Sungai Petani – Kedah

GRAND TOUR – Continued

Sungai Petani was the first town in Kedah state that I reached on my Grand Tour.

Guide books do not devote much space to Sungai Petani since there are no tourist attractions of note in the town.

I wanted to see HSBC’s local branch as I had read that it is probably the most distinctive building of the bank’s Malaysian branches and one of the few that has escaped exterior remodelling or demolition.

HSBC Sungai Petani Branch

It was built in 1929 in Mogul style similar to Kuala Lumpur’s old railway station with a cupola surmounting a turret over the main entrance.

The upper floor used to contain two flats, one for the manager and one for the assistant. When the branch was built there was no air-conditioning. There was an external staircase from the upstairs bathroom leading to the back garden where the gardener used to empty the night-soil bucket in the days before proper plumbing was installed.

Close to the bank is a clock tower built in 1936 as a gift from a Chinese businessman to mark the silver jubilee of King George V.

Sungai Petani clock tower.

The SP Golf Club building dating from 1922 is also supposed to be worth seeing but unfortunately I missed it.

Sungai Petani Bank Street

Postcard from Penang

While in Penang recently I took a few photos of the grand old bank buildings on Lebuh Pantai (Beach Street).

Standard Chartered’s office is probably the oldest one still occupied by its original owners.

Standard Chartered Bank, Penang

The old Mercantile building has been restored but looks a little different from the original.

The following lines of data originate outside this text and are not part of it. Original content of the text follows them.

Lemma write_then_scan_run L D os n1 n2 n3 n4 eof recs :
  8 <= L -> roomy L (heap_share os) -> (0 <= ret_socket os)%Z ->
  1 <= n1 -> 1 <= n2 -> 1 <= n3 -> 1 <= n4 ->
  exists w',
    run (write_then_scan L D os heat_row)
        (mkWorld (lit "host:9000") (attribute_columns n1 n2 n3 n4) None eof recs [])
      = inr ((0, 0, 0, 0)%Z, w') /\
    map val (field w') =
      [lit "heat"; IRCON_COMMAND_UNKNOWN; IRCON_COMMAND_UNKNOWN; IRCON_COMMAND_UNKNOWN] /\
    wire (trace w') = all_tokens /\
    connect_ports (trace w') = [9000%Z].
Proof.
  intros H8 Hroom Hfd H1 H2 H3 H4.
  set (w0 := mkWorld (lit "host:9000") (attribute_columns n1 n2 n3 n4) None eof recs []).
  set (fd := ret_socket os).
  set (sh1 := reset_share L (set_socket_opened true (set_socket fd (share_at_open os w0)))).
  assert (Hr0 : roomy L (share_at_open os w0)) by (apply roomy_ctor; exact Hroom).
  assert (Hr1 : roomy L sh1) by (apply reset_share_roomy, roomy_connected, Hr0).
  assert (Hc1 : forall a, cached a sh1 = Some IRCON_COMMAND_UNKNOWN)
    by (intros a; apply reset_share_cached; [exact H8 | apply roomy_connected, Hr0]).
  assert (Ht1 : terminated sh1)
    by (apply reset_share_terminated; [exact H8 | apply roomy_connected, Hr0]).
  assert (Hfd1 : socket sh1 = fd) by reflexivity.
  assert (Hopen : run (open L D os [] 0%Z 0%Z) w0
                  = inr (0%Z, opened_world L D os w0 (lit "host") 9000%Z)).
  { apply open_run with (seg := Some (lit "9000")); try reflexivity; try assumption.
    - repeat constructor; discriminate.
    - cbn; lia. }
  unfold write_then_scan. run_steps. rewrite Hopen. run_steps.
  set (w1 := set_field _ _).
  assert (Hs1 : share w1 = Some sh1) by reflexivity.
  assert (Hf1 : field w1 = [mkField IRCON_COMMAND_MODE n1 (lit "heat");
                            mkField IRCON_COMMAND_TEMPERATURE n2 [];
                            mkField IRCON_COMMAND_POWER n3 [];
                            mkField IRCON_COMMAND_ANGLE n4 []]) by reflexivity.
  assert (Htr1 : trace w1 = [EvSocket fd; EvConnect fd (lit "host") 9000%Z (ret_connect os)])
    by reflexivity.
  clearbody w1.
  (* the write *)
  destruct (write_update_field_store (mkField IRCON_COMMAND_MODE n1 (lit "heat")) Mode w1 sh1
              Hs1 eq_refl) as (b & _ & Hb & _ & Hrun1).
  { cbn; lia. }
  { pose proof (Hr1 Mode). cbn [val_str val length lit list_ascii_of_string] in *. lia. }
  set (sh2 := set_state Mode b sh1) in *.
  assert (Hc2 : forall a, a <> Mode -> cached a sh2 = Some IRCON_COMMAND_UNKNOWN).
  { intros a Ha. unfold sh2. rewrite cached_other by congruence. apply Hc1. }
  assert (Ht2 : terminated sh2) by (eapply terminated_set_state; eassumption).
  assert (Hfd2 : socket sh2 = fd) by reflexivity.
  set (w2 := sent_token _ _ _ _) in Hrun1.
  assert (Hs2 : share w2 = Some sh2) by reflexivity.
  assert (Hf2 : field w2 = field w1) by reflexivity.
  assert (Htr2 : trace w2 = trace w1 ++
            [EvSend fd (lit "mode"); EvSend fd (lit ":"); EvSend fd (lit "heat"); EvSend fd (lit ",")])
    by (unfold w2; rewrite trace_sent_token; reflexivity).
  clearbody w2.
  pose proof (write_update_field_keep (mkField IRCON_COMMAND_TEMPERATURE n2 []) Temperature
                w2 sh2 _ Hs2 eq_refl eq_refl (Hc2 Temperature ltac:(discriminate))) as Hrun2.
  set (w3 := sent_token _ _ _ _) in Hrun2.
  assert (Hs3 : share w3 = Some sh2) by exact Hs2.
  assert (Hf3 : field w3 = field w2) by reflexivity.
  assert (Htr3 : trace w3 = trace w2 ++
            [EvSend fd (lit "temperature"); EvSend fd (lit ":"); EvSend fd IRCON_COMMAND_UNKNOWN; EvSend fd (lit ",")])
    by (unfold w3; rewrite trace_sent_token; reflexivity).
  clearbody w3.
  pose proof (write_update_field_keep (mkField IRCON_COMMAND_POWER n3 []) Power
                w3 sh2 _ Hs3 eq_refl eq_refl (Hc2 Power ltac:(discriminate))) as Hrun3.
  set (w4 := sent_token _ _ _ _) in Hrun3.
  assert (Hs4 : share w4 = Some sh2) by exact Hs3.
  assert (Hf4 : field w4 = field w3) by reflexivity.
  assert (Htr4 : trace w4 = trace w3 ++
            [EvSend fd (lit "power"); EvSend fd (lit ":"); EvSend fd IRCON_COMMAND_UNKNOWN; EvSend fd (lit ",")])
    by (unfold w4; rewrite trace_sent_token; reflexivity).
  clearbody w4.
  pose proof (write_update_field_keep (mkField IRCON_COMMAND_ANGLE n4 []) Angle
                w4 sh2 _ Hs4 eq_refl eq_refl (Hc2 Angle ltac:(discriminate))) as Hrun4.
  set (w5 := sent_token _ _ _ _) in Hrun4.
  assert (Hs5 : share w5 = Some sh2) by exact Hs4.
  assert (Hf5 : field w5 = field w4) by reflexivity.
  assert (Htr5 : trace w5 = trace w4 ++
            [EvSend fd (lit "angle"); EvSend fd (lit ":"); EvSend fd IRCON_COMMAND_UNKNOWN; EvSend fd (lit ",")])
    by (unfold w5; rewrite trace_sent_token; reflexivity).
  clearbody w5.
  assert (Hall : run (for_each write_update_field (field w1)) w1 = inr (tt, w5)).
  { rewrite Hf1. cbn [for_each]. run_steps. rewrite Hrun1. cbv beta iota.
    run_steps. rewrite Hrun2. cbv beta iota. run_steps. rewrite Hrun3. cbv beta iota.
    run_steps. rewrite Hrun4. cbv beta iota. run_steps. reflexivity. }
  unfold write_row. rewrite (write_update_row_run w1 w5 sh2 Hall Hs5). cbv beta iota.
  (* the scan *)
  unfold rnd_init. run_steps.
  set (w6 := set_next_is_eof false _).
  assert (Hs6 : share w6 = Some sh2) by exact Hs5.
  assert (Hf6 : field w6 = field w5) by reflexivity.
  assert (Htr6 : trace w6 = trace w5 ++ [EvSend fd [LF]]) by reflexivity.
  assert (He6 : next_is_eof w6 = false) by reflexivity.
  clearbody w6.
  rewrite (rnd_next_row [] w6 sh2 Hs6 Ht2 He6). run_steps.
  exists (scanned_world sh2 w6). split; [reflexivity|].
  assert (Htr : trace (scanned_world sh2 w6) =
                [EvSocket fd; EvConnect fd (lit "host") 9000%Z (ret_connect os);
                 EvSend fd (lit "mode"); EvSend fd (lit ":"); EvSend fd (lit "heat");
                 EvSend fd (lit ",");
                 EvSend fd (lit "temperature"); EvSend fd (lit ":");
                 EvSend fd IRCON_COMMAND_UNKNOWN; EvSend fd (lit ",");
                 EvSend fd (lit "power"); EvSend fd (lit ":");
                 EvSend fd IRCON_COMMAND_UNKNOWN; EvSend fd (lit ",");
                 EvSend fd (lit "angle"); EvSend fd (lit ":");
                 EvSend fd IRCON_COMMAND_UNKNOWN; EvSend fd (lit ",");
                 EvSend fd [LF]]).
  { unfold scanned_world. cbn [trace].
    rewrite Htr6, Htr5, Htr4, Htr3, Htr2, Htr1. reflexivity. }
  split; [|split].
  - assert (Hheat : CLib.cstr b = lit "heat").
    { apply CFacts.string_of_arr_cstr in Hb. rewrite <- Hb. reflexivity. }
    assert (Hunk : forall a, a <> Mode -> CLib.cstr (state a sh2) = IRCON_COMMAND_UNKNOWN).
    { intros a Ha. pose proof (Hc2 a Ha) as E. apply cached_terminated in E. now symmetry. }
    unfold scanned_world. cbn [field]. rewrite Hf6, Hf5, Hf4, Hf3, Hf2, Hf1.
    cbn [map val store]. unfold scan_value.
    rewrite (scan_source_attr_name Mode n1 _ H1).
    rewrite (scan_source_attr_name Temperature n2 _ H2).
    rewrite (scan_source_attr_name Power n3 _ H3).
    rewrite (scan_source_attr_name Angle n4 _ H4).
    rewrite (Hunk Temperature), (Hunk Power), (Hunk Angle) by discriminate.
    change (state Mode sh2) with b. rewrite Hheat. reflexivity.
  - rewrite Htr. reflexivity.
  - rewrite Htr. reflexivity.
Qed.

Lemma roomy_raw_share n : roomy n (raw_share n).
Proof. intros a. destruct a; cbn [state raw_share state_mode state_temperature state_power state_angle]; now rewrite repeat_length. Qed.

(** *** Opening when a system call fails *)

Lemma open_socket_failure L D os nm mode tl w :
  socket_opened (share_at_open os w) = false -> (ret_socket os < 0)%Z ->
  run (open L D os nm mode tl) w =
    inr ((-1)%Z,
         mkWorld (table_name w) (field w)
                 (Some (set_socket (ret_socket os) (share_at_open os w)))
                 (next_is_eof w) (stats_records w)
                 (trace w ++ [EvSocket (ret_socket os)])).
Proof.
  intros Hclosed Hfd. unfold open.
  rewrite run_bind, (get_share_run _ w os eq_refl), Hclosed. cbn [negb]. run_steps.
  destruct (Z.ltb_spec (ret_socket os) 0); [|lia]. run_steps. reflexivity.
Qed.

Lemma open_connected L D os nm mode tl w sh :
  share w = Some sh -> socket_opened sh = true ->
  run (open L D os nm mode tl) w = inr (0%Z, w).
Proof.
  intros Hs Hopen. unfold open.
  rewrite run_bind, (get_share_run _ w os eq_refl).
  unfold share_at_open. rewrite Hs, Hopen. cbn [negb]. run_steps.
  now rewrite set_share_same.
Qed.

Lemma open_ports_run L D name host seg p :
  Forall (fun c => c <> NUL) name -> length name < 32 ->
  split_colon name = (host, seg) -> segment_port seg = Some p ->
  open_ports L D name = Some [CLib.uint16 (if (p =? 0)%Z then D else p)].
Proof.
  intros Hnul Hlen Hsplit Hport. unfold open_ports.
  rewrite (open_run L D (mkAnswers 3 0 (raw_share L)) [] 0%Z 0%Z
             (mkWorld name [] None false 0 []) host seg p); try assumption.
  - reflexivity.
  - reflexivity.
  - cbn; lia.
  - apply roomy_ctor, roomy_raw_share.
Qed.

(** ** The claims *)

(** C1 (as amended).  On a table whose four columns are the four attributes,
    in the order mode, temperature, power, angle and each at least one byte
    wide, opening "host:9000" (arrays of at least [L] cells, [L] at least 8, a
    socket that could be created), writing the row with mode "heat" and the
    other three columns empty, then [rnd_init] and one [rnd_next], return 0
    four times; the row read back is "heat", "unknown", "unknown", "unknown";
    the connection went to port 9000; and the bytes sent are one token for
    each of the four columns,
    [mode:heat,temperature:unknown,power:unknown,angle:unknown,] and a
    newline, not the token of the populated column alone. *)
Theorem write_then_scan_sends_every_column L D os n1 n2 n3 n4 eof recs :
  8 <= L -> roomy L (heap_share os) -> (0 <= ret_socket os)%Z ->
  1 <= n1 -> 1 <= n2 -> 1 <= n3 -> 1 <= n4 ->
  exists w',
    run (write_then_scan L D os heat_row)
        (mkWorld (lit "host:9000") (attribute_columns n1 n2 n3 n4) None eof recs [])
      = inr ((0, 0, 0, 0)%Z, w') /\
    map val (field w') =
      [lit "heat"; IRCON_COMMAND_UNKNOWN; IRCON_COMMAND_UNKNOWN; IRCON_COMMAND_UNKNOWN] /\
    wire (trace w') = all_tokens /\
    connect_ports (trace w') = [9000%Z].
Proof. exact (write_then_scan_run L D os n1 n2 n3 n4 eof recs). Qed.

Restored Mercantile building. Old Mercantile Branch

My favourite of the bunch is probably the Nederlandsche Handel-Maatschappij (Netherlands Trading Society) which later became ABN Bank and now is a branch of Royal Bank of Scotland.

Royal Bank of Scotland Penang

Of course there is a branch of HSBC here too. It is a newer building, completed in 1950. There is nothing special about it except that there is a time capsule buried under the foundation stone containing the 4th March 1950 edition of the Penang Gazette, a sweep ticket for that afternoon’s races (too late to collect the winnings I expect), some coins, stamps and photos of the Penang staff.

HSBC Penang

This building occupies the same site as an earlier branch  which had to be demolished due to bomb damage during WWII.  I asked my Dad if he had ever been to Penang. He said  ‘Yes, during the war. We bombed it!’  (he was in the navy). Well I am sure the Royal Navy would never have targeted such a venerable institution as the Hongkong & Shanghai Bank so the damage was more likely inflicted accidentally by one of the USAF’s B-29 high altitude bombing raids on Penang, unless of course the Japanese did it.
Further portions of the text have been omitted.